Qui sont les victimes ? À l’évidence tous ces adultes issus de ces inséminations frauduleuses. Ils sont des dizaines à vivre dans un rayon de 40 kilomètres, et certains se connaissaient déjà avant de découvrir leur lien de parenté ! La peur de l’inceste est présente dans tous les témoignages. Mais sont aussi victimes ces maris qui découvrent n’être pas le père biologique de leur enfant : "Il m’a tout pris", dit l’un d’eux.
Le ressenti douloureux de l’abus sexuel
Et ce qui est frappant c’est le sentiment d’injustice vécu par toutes ces mères, elles aussi victimes. Elles déclarent s’être senties l’objet d’une violation sexuelle, d’une agression sexuelle de la part de ce médecin.
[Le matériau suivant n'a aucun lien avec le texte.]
Lemma PathSpec_Normalize_id root p :
  clean_abs root → path_admitted root p → PathSpec_Normalize cwd root p = Ok p.
Proof.
  intros Hroot [[Hc Hw] Hm He]. unfold PathSpec_Normalize.
  rewrite (bool_decide_false (Path p = "")) by (by apply clean_abs_not_empty). simpl.
  rewrite Abs_id by done. simpl. destruct Hc as [Hc1 Hc2]. rewrite Hc2.
  rewrite (proj2 (pathWithin_prefix root (Path p) (proj1 Hroot) Hc1)) by done. simpl.
  rewrite or_default_id by (by destruct Hm as [-> | ->]).
  assert ((bool_decide (PathMode p = PathReadOnly) || bool_decide (PathMode p = PathReadWrite))
          = true) as Hmode by (by destruct Hm as [-> | ->]).
  simpl. rewrite Hmode. simpl.
  assert (forallb (λ pattern, negb (IsAbs pattern || Contains pattern "..")) (Exclusions p)
          = true) as ->.
  { apply forallb_forall. intros x Hx. rewrite Forall_forall in He.
    destruct (He x) as [-> ->]; [by apply list_elem_of_In|done]. }
  by destruct p.
Qed.

Lemma normalize_paths_admits root ps ps' :
  clean_abs root → normalize_paths cwd root ps = Ok ps' →
  Forall (path_admitted root) ps' ∧ length ps' = length ps.
Proof using Hcwd.
  intros Hroot. revert ps'. induction ps as [|p ps IH]; intros ps' H; simpl in H.
  - by simplify_eq.
  - inv_ok. subst ps'. destruct (IH x0) as [Hf Hl]; [done|].
    split; [|simpl; by rewrite Hl]. constructor; [|done]. by eapply PathSpec_Normalize_admits.
Qed.
(* ===== verification/Collection.v ===== *)
(** * The encrypted collection ([internal/securestore/collection.go])

    Every durable record of the agent (workloads, sessions, restores,
    migrations) lives in an [EncryptedCollection]: a map in memory, an
    encrypted snapshot file, and a write-ahead journal of encrypted lines
    that is folded into the snapshot when it grows.  The model keeps the two
    files byte by byte, so torn writes, truncation and lines merged by a
    failed append are what they are on disk.  Each call into the operating
    system asks the environment for its outcome, and the process may be
    killed before any of them (see [Prog]).

    JSON, base64 and AES-GCM are an interface, [Sealing], with the round trip
    laws the code relies on; [persistence.WriteFile] is modelled call by call
    up to the rename that makes a snapshot visible.  A call that writes is
    visible to whoever opens the files next, synced or not: the death of the
    process is modelled, and the loss of power is not. *)
From Stdlib Require Import Ascii.
From S2P Require Import Prelude Prog.

(** ** The codec *)

(** One journal line before JSON encoding; [Sealed] stands for the [Nonce]
    and [Ciphertext] fields. *)
Record entry := {
  EntryFormat : Z;
  EntryRevision : Z;
  EntryOp : string;
  EntryID : string;
  Sealed : list ascii;
}.

Definition newline : ascii := "010"%char.

Record collectionData (T : Type) := {
  DataRevision : Z;
  Items : gmap string T;
}.
Arguments DataRevision {T} _.
Arguments Items {T} _.
Arguments Build_collectionData {T} _ _.

(** What the collection needs of JSON and of authenticated encryption: a line
    or a snapshot it wrote reads back under the same label. *)
Class Sealing (T : Type) := {
  marshal_entry : entry → list ascii;
  unmarshal_entry : list ascii → option entry;
  marshal_value : T → list ascii;
  unmarshal_value : list ascii → option T;
  encrypt_entry : Z → string → Z → string → string → list ascii → list ascii;
  decrypt_entry : string → entry → option (list ascii);
  seal_data : Z → string → collectionData T → list ascii;
  open_data : string → list ascii → option (collectionData T);
  marshal_entry_line e : marshal_entry e ≠ [] ∧ newline ∉ marshal_entry e;
  unmarshal_marshal_entry e : unmarshal_entry (marshal_entry e) = Some e;
  unmarshal_marshal_value v : unmarshal_value (marshal_value v) = Some v;
  decrypt_encrypt nonce label rev op id plain :
    decrypt_entry label {| EntryFormat := 1; EntryRevision := rev; EntryOp := op; EntryID := id;
      Sealed := encrypt_entry nonce label rev op id plain |} = Some plain;
  open_seal nonce label d : open_data label (seal_data nonce label d) = Some d;
}.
Or ce fait ne sera pas jugé comme tel en raison de l’absence de violence physique, de leur consentement à l’insémination artificielle, et du défaut de contrôle de l’origine des gamètes à l’époque. Et aucune loi ne prévoit de punir la fraude sur le don de gamètes. Cependant, à les écouter, leur révolte porte moins sur la fraude aux gamètes que sur ce ressenti physique de viol, d’agression intime.
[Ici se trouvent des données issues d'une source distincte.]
(** [knows k w v key]: version [v] of the key of [w] is [key].  [reads e]: the
    files can be read. *)
Class KeyLaws (K KE : Type) `{!KeyManager K KE} (knows : K → string → Z → bytes → Prop)
    (reads : KE → Prop) := {
  get_known e k w v key :
    (get_key e k w).2 = Ok (v, key) → knows (get_key e k w).1 w v key ∧ 0 ≤ v < 2 ^ 32;
  get_keeps e k w w' v key : knows k w' v key → knows (get_key e k w).1 w' v key;
  key_known e k w v key key' : knows k w v key → key_of e k w v = Ok key' → key' = key;
  key_reads e k w v key : reads e → knows k w v key → key_of e k w v = Ok key;
  key_missed e k w v key err : knows k w v key → key_of e k w v = Err err → err ∉ [errNotFound; errNotExist];
}.

Section manager.
Context `{HC : !Crypto} (wrapKey : option bytes).

(** A store that was opened, and answers that supply what is drawn. *)
Definition vault_state : Type := { s : vault | sound wrapKey s }.
Definition key_answers : Type := { f : nat → kanswer | ∀ i, supplied (f i) }.

Lemma get_sound (e : key_answers) (k : vault_state) w :
  sound wrapKey (finish (GetOrCreateWorkloadKey wrapKey w) (`e) (`k)).1.
Proof.
  destruct e as [e He], k as [s Hs]. cbn.
  assert (good wrapKey [] s) as Hg by done.
  apply (finish_triple _ _ _ _ _ e s (GetOrCreate_good wrapKey [] s w Hg) He eq_refl).
Qed.

#[export] Instance vault_manager : KeyManager vault_state key_answers := {|
  get_key e k w := (exist _ _ (get_sound e k w), (finish (GetOrCreateWorkloadKey wrapKey w) (`e) (`k)).2);
  key_of e k w v := (finish (WorkloadKey wrapKey w v) (`e) (`k)).2 |}.

Definition vault_knows (k : vault_state) (w : string) (v : Z) (key : bytes) : Prop :=
  remembered wrapKey (`k) (w, v, key).
Definition vault_reads (e : key_answers) : Prop := ∀ i, readable (`e i) = true.

(** The active key of a workload has a version of 32 bits. *)
Lemma get_version s e w v key :
  sound wrapKey s → (∀ i, supplied (e i)) →
  (finish (GetOrCreateWorkloadKey wrapKey w) e s).2 = Ok (v, key) → 0 ≤ v < 2 ^ 32.
Proof.
  intros Hs He Hr.
  assert (good wrapKey [] s) as Hg by done.
  pose proof (finish_triple _ _ _ _ _ e s (GetOrCreate_good wrapKey [] s w Hg) He eq_refl) as [Hs' Ha].
  rewrite Hr in Ha. cbn in Ha. apply Forall_cons in Ha as [Ha _]. unfold remembered, recall in Ha. cbn in Ha.
  apply bind_ok in Ha as (records & Hl & Ha). destruct (find_record v records) as [r|] eqn:Hf; [|done].
  apply loaded_ok in Hl as [Hl _]. apply find_record_elem in Hf as [Hin <-].
  destruct (sound_files _ _ Hs' _ _ Hl) as (w' & _ & _ & _ & Hall). rewrite Forall_forall in Hall.
  by destruct (Hall r Hin) as (_ & _ & ? & _).
Qed.

Lemma read_key e s w v :
  (finish (WorkloadKey wrapKey w v) e s).2 =
  if readable (e 0%nat) then recall wrapKey (ring s) (key_files s) w v else Err "read workload keys".
Proof. done. Qed.
(** What a writer seals opens, and has the properties its reference claims. *)
Lemma seal_opens workloadID keyVersion dataKey sequence p nonce ref encoded :
  seal_chunk workloadID keyVersion dataKey sequence p nonce = Ok (ref, encoded) →
  1 ≤ bsize p ≤ maxPlainChunk → length nonce = nonceSize → 0 ≤ keyVersion < 2 ^ 32 →
  opens workloadID ref dataKey encoded p ∧ is_ok (chunkPath ref) = true ∧
  KeyVersion ref = keyVersion ∧ PlainSize ref = bsize p ∧ Sequence ref = sequence.
Proof.
  intros Hs Hp Hn Hv. unfold seal_chunk in Hs. apply bind_ok in Hs as (address & Ha & Hs).
  apply bind_ok in Hs as (ciphertext & Hc & Hs). apply bind_ok in Hs as (enc & He & [= <- <-]).
  destruct (Address_shape _ _ _ _ Ha) as [Hlen Honly].
  assert (bsize ciphertext = bsize (zstd_encode p) + 16) as Hcs.
  { unfold Encrypt in Hc. apply bind_ok in Hc as (k & _ & [= <-]). unfold bsize. rewrite gcm_seal_length. lia. }
  assert (bsize nonce = 12) as Hns by (unfold bsize; by rewrite Hn).
  pose proof (zstd_bound p) as Hb. pose proof (encode_size _ _ _ _ _ He) as Hes.
  assert (bsize p `div` 256 ≤ 2 ^ 18) as Hdiv
    by (apply Z.div_le_upper_bound; unfold maxPlainChunk in *; lia).
  assert (0 ≤ bsize ciphertext) by (unfold bsize; lia).
  assert (frame_fits keyVersion (bsize p) nonce ciphertext) as Hfits
    by (unfold frame_fits, maxPlainChunk, maxEncodedChunk in *; lia).
  split; [|by rewrite chunkPath_ok]. split; [unfold maxPlainChunk, maxEncodedChunk in *; cbn; lia|].
  exists nonce, ciphertext, "zstd". cbn. split.
  - unfold check_frame. cbn. rewrite Z.eqb_refl. destruct (Z.leb_spec (bsize enc) maxEncodedChunk);
      [|unfold maxPlainChunk, maxEncodedChunk in *; lia].
    cbn. rewrite bool_decide_true by done. cbn. rewrite (decode_encode _ _ _ _ _ Hfits He). cbn.
    by rewrite !Z.eqb_refl.
  - unfold open_frame. cbn. rewrite (Decrypt_Encrypt _ _ _ _ _ _ _ Hn Hc). cbn.
    rewrite decompress_zstd by done. cbn. rewrite bool_decide_true by done. cbn. rewrite Ha.
    by rewrite decide_True.
Qed.
End chunk.

(** ** The store while others write *)

Section writers.
Context `{HC : !Crypto, HZ : !Codec} {K KE : Type} `{HK : !KeyManager K KE}
        {knows : K → string → Z → bytes → Prop} {reads : KE → Prop} `{HL : !KeyLaws K KE knows reads}.

(** No file changes and no key is forgotten. *)
Definition grows (s s' : store K) : Prop :=
  (∀ p f, files s !! p = Some f → files s' !! p = Some f) ∧
  (∀ w v key, knows (key_state s) w v key → knows (key_state s') w v key).

#[export] Instance grows_preorder : PreOrder grows.
Proof. split; [done|]. intros s1 s2 s3 [H1 H2] [H3 H4]. split; auto. Qed.

(** The store has plaintext [p] under [ref]. *)
Definition has_chunk (w : string) (ref : ChunkRef) (p : bytes) (s : store K) : Prop :=
  ∃ path f key, chunkPath ref = Ok path ∧ files s !! path = Some f ∧
    knows (key_state s) w (KeyVersion ref) key ∧ opens w ref key (contents f) p.

Lemma has_chunk_grows w ref p s s' : has_chunk w ref p s → grows s s' → has_chunk w ref p s'.
Proof. intros (path & f & key & ? & ? & ? & ?) [Hf Hk]. exists path, f, key. auto. Qed.

Lemma key_grows s s' w v key : knows (key_state s) w v key → grows s s' → knows (key_state s') w v key.
Proof. intros Hk [_ H]. auto. Qed.

(** Every operation but an import and a deletion grows the store. *)
Lemma grows_read {A} (f : disk_answer KE → store K → A) : guarantees grows (atomic (λ e s, (s, f e s))).
Proof. by apply guarantees_atomic. Qed.

Lemma verify_grows w ref : guarantees grows (verifyChunk w ref).
Proof.
  unfold verifyChunk. destruct (negb _); [done|]. destruct (negb _); [done|].
  destruct (chunkPath ref); [|done]. apply guarantees_bind; [apply grows_read|]. intros found.
  destruct (found ≫= _) as [[nonce c]|]; [|done]. apply guarantees_bind; [apply grows_read|]. done.
Qed.

Lemma existing_grows w ref p : guarantees grows (existingRef w ref p).
Proof.
  unfold existingRef. destruct (chunkPath ref); [|done]. apply guarantees_bind; [apply grows_read|].
  intros []; [|done]. apply guarantees_bind; [apply verify_grows|]. done.
Qed.

Lemma install_grows w ref encoded p path : guarantees grows (install w ref encoded p path).
Proof.
  apply guarantees_bind; [apply grows_read|]. intros []; [|done]. apply guarantees_bind.
  - apply guarantees_atomic. intros e s. destruct (files s !! path) eqn:Hp; [done|].
    destruct (works_ e); [|done]. split; [|done]. intros p' f Hf. cbn.
    rewrite lookup_insert_ne; [done|]. intros <-. congruence.
  - intros []; [done|]. case_decide; [|done]. apply guarantees_bind; [apply existing_grows|]. done.
Qed.

Lemma put_grows w v key seq p : guarantees grows (putChunk w v key seq p).
Proof.
  apply guarantees_bind; [apply grows_read|]. intros sealed. destruct (sealed ≫= _) as [[[ref enc] path]|]; [|done].
  apply guarantees_bind; [apply grows_read|]. intros [n|err].
  - destruct (negb _); [apply install_grows|]. apply guarantees_bind; [apply grows_read|].
    intros []; [|done]. apply guarantees_bind; [apply verify_grows|]. done.
  - case_decide; [apply install_grows|done].
Qed.

Lemma put_blocks_grows n w v key bs : ∀ seq asset d, guarantees grows (put_blocks n w v key seq bs asset d).
Proof.
  induction bs as [|p bs IH]; intros seq asset d; cbn [put_blocks];
    (apply guarantees_bind; [apply grows_read|]; intros []; cbn [negb]; [|done]); [done|].
  apply guarantees_bind; [apply put_grows|]. intros [[ref existed]|]; [|done]. cbv zeta. destruct (_ <? _)%nat; [done|apply IH].
Qed.

Lemma PutAsset_grows chunkSize w name mediaType content required order :
  guarantees grows (PutAsset chunkSize w name mediaType content required order).
Proof.
  unfold PutAsset. case_decide; [done|]. apply guarantees_bind.
  - apply guarantees_atomic. intros e s. destruct (get_key _ _ w) as [k r] eqn:Hg. split; [done|].
    intros w' v key Hk. cbn. apply (get_keeps (for_keys e) _ w) in Hk. by rewrite Hg in Hk.
  - intros [[v key]|]; [|done]. apply guarantees_bind; [apply put_blocks_grows|]. done.
Qed.

(** ** Storing *)

(** A nonce has its length. *)
Definition drawn_ok (e : disk_answer KE) : Prop := length (nonce_drawn e) = nonceSize.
Désolidariser artificiellement l’acte amoureux et sexuel de la fertilité ouvre malheureusement une porte aux abus effarants dont ce documentaire témoigne, et à d’autres déjà révélés.
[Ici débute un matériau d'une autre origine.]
(* ===== verification/ChunkTransfer.v ===== *)
(** * Chunks on another machine

    An import checks what it was sent against the reference and reads it back
    before it reports success.  So once the chunks of a manifest have been
    imported, in whatever order and whatever else goes on, the destination
    restores the very content the source stored.  An import is also what
    replaces a good file: of the same plaintext in another encoding. *)
From Stdlib Require Import Ascii.
From S2P Require Import Prelude GoStr Model Prog Conc Crypto Keys ChunkStore ChunkSafe.

Local Open Scope string_scope.
Local Open Scope list_scope.
Local Open Scope Z_scope.

Section transfer.
Context `{HC : !Crypto, HZ : !Codec} {K KE : Type} `{HK : !KeyManager K KE}
        {knows : K → string → Z → bytes → Prop} {reads : KE → Prop} `{HL : !KeyLaws K KE knows reads}.

(** The file of a reference has the digest the reference declares. *)
Definition digested (ref : ChunkRef) (s : store K) : Prop :=
  ∃ path f, chunkPath ref = Ok path ∧ files s !! path = Some f ∧
    hex (sha256 (contents f)) = CipherSHA256 ref.

(** What others may do during the transfer of [refs]: anything but remove or
    replace a file that has arrived, or forget a key. *)
Definition settles (refs : list ChunkRef) (s s' : store K) : Prop :=
  (∀ ref, ref ∈ refs → digested ref s → digested ref s') ∧
  (∀ w v key, knows (key_state s) w v key → knows (key_state s') w v key).

#[export] Instance settles_preorder refs : PreOrder (settles refs).
Proof. split; [done|]. intros s1 s2 s3 [H1 H2] [H3 H4]. split; auto. Qed.

Definition arrived (done : list ChunkRef) (s : store K) : Prop := ∀ ref, ref ∈ done → digested ref s.

Lemma arrived_settles refs done s s' : done ⊆ refs → arrived done s → settles refs s s' → arrived done s'.
Proof. intros Hsub Ha [Hs _] ref Hr. apply Hs; [by apply Hsub|by apply Ha]. Qed.

Lemma check_frame_digest ref encoded r : check_frame ref encoded = Ok r → hex (sha256 encoded) = CipherSHA256 ref.
Proof.
  unfold check_frame. intros ([] & _ & H)%bind_ok. apply bind_ok in H as ([] & H%require_ok & _).
  by apply bool_decide_eq_true in H.
Qed.

(** Whatever reads had the digest when it was read. *)
Definition seen (refs done : list ChunkRef) (ref : ChunkRef) (s : store K) : Prop :=
  ∃ s', arrived done s' ∧ digested ref s' ∧ settles refs s' s.

Lemma read_seen okE refs done w ref :
  done ⊆ refs →
  secures okE (settles refs) (arrived done) (readChunk w ref)
    (λ r s, arrived done s ∧ (is_ok r = true → seen refs done ref s)).
Proof.
  intros Hsub. eapply secures_bind; [|intros r; apply secures_ret|apply _].
  - instantiate (1 := λ r s, arrived done s ∧ (is_ok r = true → seen refs done ref s)). unfold verifyChunk.
    assert (∀ err s, arrived done s → secures okE (settles refs) (λ x, x = s) (mret (Err err))
      (λ (r : result (bytes * string)) s, arrived done s ∧ (is_ok r = true → seen refs done ref s))) as Herr.
    { intros err s Hs. apply secures_ret. intros ? ? -> ?. split; [by eapply arrived_settles|done]. }
    destruct (negb _); [by apply secures_from, Herr|]. destruct (negb _); [by apply secures_from, Herr|].
    destruct (chunkPath ref) as [path|] eqn:Hpath; [|by apply secures_from, Herr].
    apply secures_read. intros e s0 s _ Hs0 Hg. assert (arrived done s) as Hs by by eapply arrived_settles.
    destruct (files s !! path) as [f|] eqn:Hf; [|by apply Herr].
    destruct (works_ e); [|by apply Herr]. rewrite ok_bind.
    destruct (check_frame ref (contents f)) as [[nonce c]|] eqn:Hc; [|by apply Herr].
    apply secures_read. intros e' ? s1 _ -> Hg1. apply secures_ret. intros ? s2 -> Hg2.
    assert (settles refs s s2) as Hg3 by by etrans. split; [by eapply arrived_settles|]. intros _.
    exists s. split_and!; [done| |done]. exists path, f. split_and!; [done..|]. by eapply check_frame_digest.
  - intros s s' [Ha Hd] Hg. split; [by eapply arrived_settles|]. intros Hr.
    destruct Hd as (s1 & ? & ? & ?); [by destruct r|]. exists s1. split_and!; [done..|by etrans].
Qed.

Lemma read_digested okE refs done w ref :
  ref ∈ refs → done ⊆ refs →
  secures okE (settles refs) (arrived done) (readChunk w ref)
    (λ r s, arrived done s ∧ (is_ok r = true → digested ref s)).
Proof.
  intros Hin Hsub. eapply secures_post; [|by apply read_seen]. intros r s [Ha Hs]. split; [done|].
  intros Hr. destruct (Hs Hr) as (s' & _ & Hd & Hg). by apply Hg.
Qed.

(** One file for each name. *)
Definition one_file (refs : list ChunkRef) : Prop :=
  ∀ a b path, a ∈ refs → b ∈ refs → chunkPath a = Ok path → chunkPath b = Ok path →
    CipherSHA256 a = CipherSHA256 b.

Section import.
Context (okE : disk_answer KE → Prop) (refs done : list ChunkRef) (w : string) (ref : ChunkRef)
        (Hin : ref ∈ refs) (Hsub : done ⊆ refs) (Hone : one_file refs).

#[local] Abbreviation accepted := (λ (r : result bool) (s : store K), is_ok r = true → arrived (ref :: done) s).

Lemma accepted_both s s' : arrived done s → digested ref s → settles refs s s' → arrived (ref :: done) s'.
Proof.
  intros Ha Hd Hg ref' [->|Hr]%elem_of_cons; [by apply Hg|]. by eapply arrived_settles.
Qed.

Lemma confirm_arrives path present :
  secures okE (settles refs) (arrived done) (confirm w ref path present) accepted.
Proof.
  eapply secures_bind; [by apply read_digested| |apply _]. intros [x|err].
  - apply secures_ret. intros s s' [Ha Hd] Hg _. by eapply accepted_both; [| apply Hd|].
  - eapply secures_bind; [|intros ?; by apply secures_ret|apply _].
    by apply (secures_atomic _ _ _ _ (λ _ _, True)).
Qed.

(** A file with the declared digest under the reference's name keeps what
    has arrived. *)
Lemma placed_arrived path encoded i m s :
  chunkPath ref = Ok path → hex (sha256 encoded) = CipherSHA256 ref → arrived done s →
  arrived done (s <| files := <[path := {| contents := encoded; inode := i; modified := m |}]> (files s) |>).
Proof.
  intros Hpath Hd Ha ref' Hr. destruct (Ha ref' Hr) as (path' & f & Hp' & Hf & Hf'). exists path'. cbn.
  destruct (decide (path' = path)) as [->|].
  - eexists. rewrite lookup_insert_eq. split_and!; [done..|]. cbn. rewrite Hd.
    apply (Hone _ _ path); [done|by apply Hsub|done..].
  - exists f. by rewrite lookup_insert_ne.
Qed.

Lemma receive_arrives sent path present :
  chunkPath ref = Ok path →
  secures okE (settles refs) (arrived done) (receive w ref sent path present) accepted.
Proof.
  intros Hpath. unfold receive. apply secures_read. intros e s0 s _ Hs0 Hg.
  destruct (works_ e); [|by apply secures_ret].
  destruct (negb _); [by apply secures_ret|].
  destruct (bool_decide_reflect (hex (sha256 (take (Z.to_nat (StoredSize ref + 1)) sent)) = CipherSHA256 ref))
    as [Hd|]; [|by apply secures_ret]. cbn [negb].
  eapply (secures_pre _ _ _ _ (arrived done)); [intros ? ->; by eapply arrived_settles|].
  eapply (secures_bind _ _ _ _ _ (λ _, arrived done)); [| |apply _].
  - apply secures_atomic. intros e1 s1 s2 s3 _ Hs1 Hg1. assert (arrived done s2) by by eapply arrived_settles.
    destruct (files s2 !! path); cbn; [intros; by eapply arrived_settles|].
    destruct (works_ e1); cbn; intros Hg2; eapply arrived_settles; [done|by apply placed_arrived|done|done|done|done].
  - intros [[]|err]; [by apply confirm_arrives|]. case_decide; [|by apply secures_ret].
    eapply secures_bind; [by apply read_digested| |apply _]. intros [x|err']; cbn [is_ok].
    + apply secures_ret. intros s1 s2 [Ha Hd'] Hg2 _. by eapply accepted_both; [|apply Hd'|].
    + eapply (secures_bind _ _ _ _ _ (λ _, arrived done)); [| |apply _].
      * apply secures_atomic. intros e1 s1 s2 s3 _ [Hs1 _] Hg1. assert (arrived done s2) by by eapply arrived_settles.
        destruct (works_ e1); cbn; intros Hg2; eapply arrived_settles; [done|by apply placed_arrived|done|done|done|done].
      * intros [[]|]; [by apply confirm_arrives|by apply secures_ret].
Qed.

Lemma import_arrives sent :
  secures okE (settles refs) (arrived done) (ImportChunkResult_ w ref sent) accepted.
Proof.
  unfold ImportChunkResult_. destruct (negb _); [by apply secures_ret|]. destruct (negb _); [by apply secures_ret|].
  destruct (chunkPath ref) as [path|] eqn:Hpath; [|by apply secures_ret].
  apply secures_read. intros e s0 s _ Hs0 Hg. assert (arrived done s) as Hs by by eapply arrived_settles.
  set (found := match files s !! path with Some _ => _ | None => _ end).
  eapply (secures_bind _ _ _ _ _ (λ b s, arrived done s ∧ ((b : bool) = true → digested ref s))); [| |apply _].
  - case_decide.
    + eapply secures_bind; [eapply secures_pre; [|by apply read_digested]; by intros ? ->|intros r|apply _].
      apply secures_ret. intros s1 s2 [Ha Hd] Hg2. split; [by eapply arrived_settles|]. intros Hr. apply Hg2; auto.
    + apply secures_ret. intros ? s1 -> Hg1. split; [by eapply arrived_settles|done].
  - intros verified. destruct found as [n|err].
    + destruct verified.
      * apply secures_ret. intros s1 s2 [Ha Hd] Hg2 _. by eapply accepted_both; [|apply Hd|].
      * eapply secures_pre; [|by apply receive_arrives]. by intros ? [? _].
    + destruct (negb _); [by apply secures_ret|]. eapply secures_pre; [|by apply receive_arrives]. by intros ? [? _].
Qed.
End import.

(** What [Missing] does not report is there. *)
Lemma lacks_arrived (okE : disk_answer KE → Prop) refs done ref :
  ref ∈ refs → done ⊆ refs → CipherSHA256 ref ≠ "" →
  secures okE (settles refs) (arrived done) (lacks ref)
    (λ r s, r = Ok true ∧ arrived done s ∨ (r = Ok false ∧ arrived (ref :: done) s) ∨ is_ok r = false).
Proof.
  intros Hin Hsub Hne. unfold lacks. destruct (chunkPath ref) as [path|] eqn:Hpath; [|apply secures_ret; intros; by right; right].
  apply secures_read. intros e s0 s1 _ Hs0 Hg1. assert (arrived done s1) as Hs1 by by eapply arrived_settles.
  assert (secures okE (settles refs) (λ x, x = s1) (mret (Ok true) : thread (store K) (disk_answer KE) (result bool))
    (λ r s, r = Ok true ∧ arrived done s ∨ (r = Ok false ∧ arrived (ref :: done) s) ∨ is_ok r = false)) as Htrue.
  { apply secures_ret. intros ? s2 -> Hg2. left. split; [done|]. by eapply arrived_settles. }
  destruct (match files s1 !! path with Some _ => _ | None => _ end) as [n|err].
  - destruct (negb _); [done|]. rewrite decide_False by done.
    apply secures_read. intros e2 ? s2 _ -> Hg2. assert (arrived done s2) as Hs2 by by eapply arrived_settles.
    apply secures_ret. intros ? s3 -> Hg3. assert (arrived done s3) as Hs3 by by eapply arrived_settles.
    destruct (files s2 !! path) as [f|] eqn:Hf; [|by left]. destruct (works_ e2); [|by left].
    destruct (bool_decide_reflect (hex (sha256 (contents f)) = CipherSHA256 ref)) as [Hd|]; [|by left].
    right. left. split; [done|]. intros ref' [->|Hr]%elem_of_cons; [|by apply Hs3]. apply Hg3; [done|]. by exists path, f.
  - case_decide; [done|]. apply secures_ret. intros. by right; right.
Qed.

Lemma Missing_arrived (okE : disk_answer KE → Prop) refs todo : ∀ done missing,
  todo ⊆ refs → done ⊆ refs → (∀ ref, ref ∈ refs → CipherSHA256 ref ≠ "") →
  secures okE (settles refs) (arrived done) (Missing_ todo missing)
    (λ r s, ∀ absent, r = Ok absent → ∃ present,
      arrived (present ++ done) s ∧ missing ⊆ absent ∧ todo ⊆ absent ++ present ∧ present ⊆ refs).
Proof.
  induction todo as [|ref todo IH]; intros done missing Htodo Hdone Hne; cbn [Missing_].
  - apply secures_ret. intros s s' Ha Hg absent [= <-]. exists []. split_and!; [by eapply arrived_settles|set_solver..].
  - assert (ref ∈ refs) as Hin by (apply Htodo; left). assert (todo ⊆ refs) as Htodo' by set_solver.
    eapply secures_bind; [by apply lacks_arrived; [| |apply Hne]| |apply _].
    intros r. apply secures_from. intros s0 [[-> Ha]|[[-> Ha]|Hr]].
    + eapply secures_post, secures_pre, (IH done (missing ++ [ref])); [|by intros ? ->|done..].
      intros r s H absent Hr. destruct (H absent Hr) as (present & ? & ? & ? & ?). exists present.
      split_and!; [done|set_solver..].
    + eapply secures_post, secures_pre, (IH (ref :: done) missing); [|by intros ? ->|done|set_solver|done].
      intros r s H absent Hr. destruct (H absent Hr) as (present & Harr & ? & ? & ?). exists (present ++ [ref]).
      split_and!; [|set_solver..]. by rewrite <- app_assoc.
    + destruct r; [done|]. by apply secures_ret.
Qed.

(** A sequence of imports that all report success; what is sent is up to the
    peer. *)
Inductive imports (okE : disk_answer KE → Prop) (refs : list ChunkRef) (w : string)
    : list ChunkRef → store K → store K → Prop :=
| imports_nil s s' : settles refs s s' → imports okE refs w [] s s'
| imports_cons ref todo sent fresh s s1 s' :
    among okE (settles refs) (ImportChunkResult_ w ref sent) s (Ok fresh) s1 →
    imports okE refs w todo s1 s' → imports okE refs w (ref :: todo) s s'.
De quoi s’agit-il en réalité ? D’une injustice ressentie de façon extrêmement profonde, viscérale : car précisément, fertilité, sexualité, amour et don de soi, sont si intimement unis que lorsqu’une des pièces de ce tout qui nous constitue est attaquée, alors les autres pièces sont ébranlées elles aussi. On le voit bien : ici ces femmes sont flouées dans l’exercice consenti de leur fertilité, cependant leur corps et leur psychisme crie à l’abus sexuel. Désolidariser artificiellement l’acte amoureux et sexuel de la fertilité ouvre malheureusement une porte aux abus effarants dont ce documentaire témoigne, et à d’autres déjà révélés. Mais cela a également un effet révoltant : le ressenti douloureux de l’abus sexuel, ressenti qui ne peut être dénié, est malgré tout ignoré par la justice.
L’unité entre le sexe et l’amour
Ceci nous révèle en creux, et dans la désolation, la justesse infinie d’une vision intégrale de la personne humaine. Affirmer que sexualité, fertilité et amour sont les trois faces d’une même réalité, sont les trois faces du don de la personne, relève de la la vision la plus cohérente qui soit. Au lieu de nous focaliser sur ce que le respect de cette unité remet en cause comme pratiques (PMA, contraception, GPA) comprenons plutôt et d’abord en quoi elle nous protège. Elle protège les femmes de tous ceux qui voudraient opérer une mainmise sur leur désir d’enfant, désir légitime, désir qui prend aux tripes, et qui rend aussi vulnérable que la peur de l’enfant non-désiré. Cette histoire, relayée par le documentaire Our father de Lucie Jourdan (Netflix), n’est pas à prendre comme un simple fait divers, ni comme le geste isolé d’un lanceur d’alerte. Elle montre à quel point une anthropologie saine est nécessaire et prophétique : ceux qui, depuis Humanae Vitæ promeuvent avec courage et intelligence une vision unifiée du corps, du sexe, de la fertilité et de l’amour sont manifestement visionnaires. Ils ont les mots qui permettront aux victimes de se sentir comprises, ils ont les mots qui permettront aux femmes de demain de ne plus voir d’autres disposer de leur corps, c’est-à-dire d’être vraiment libres.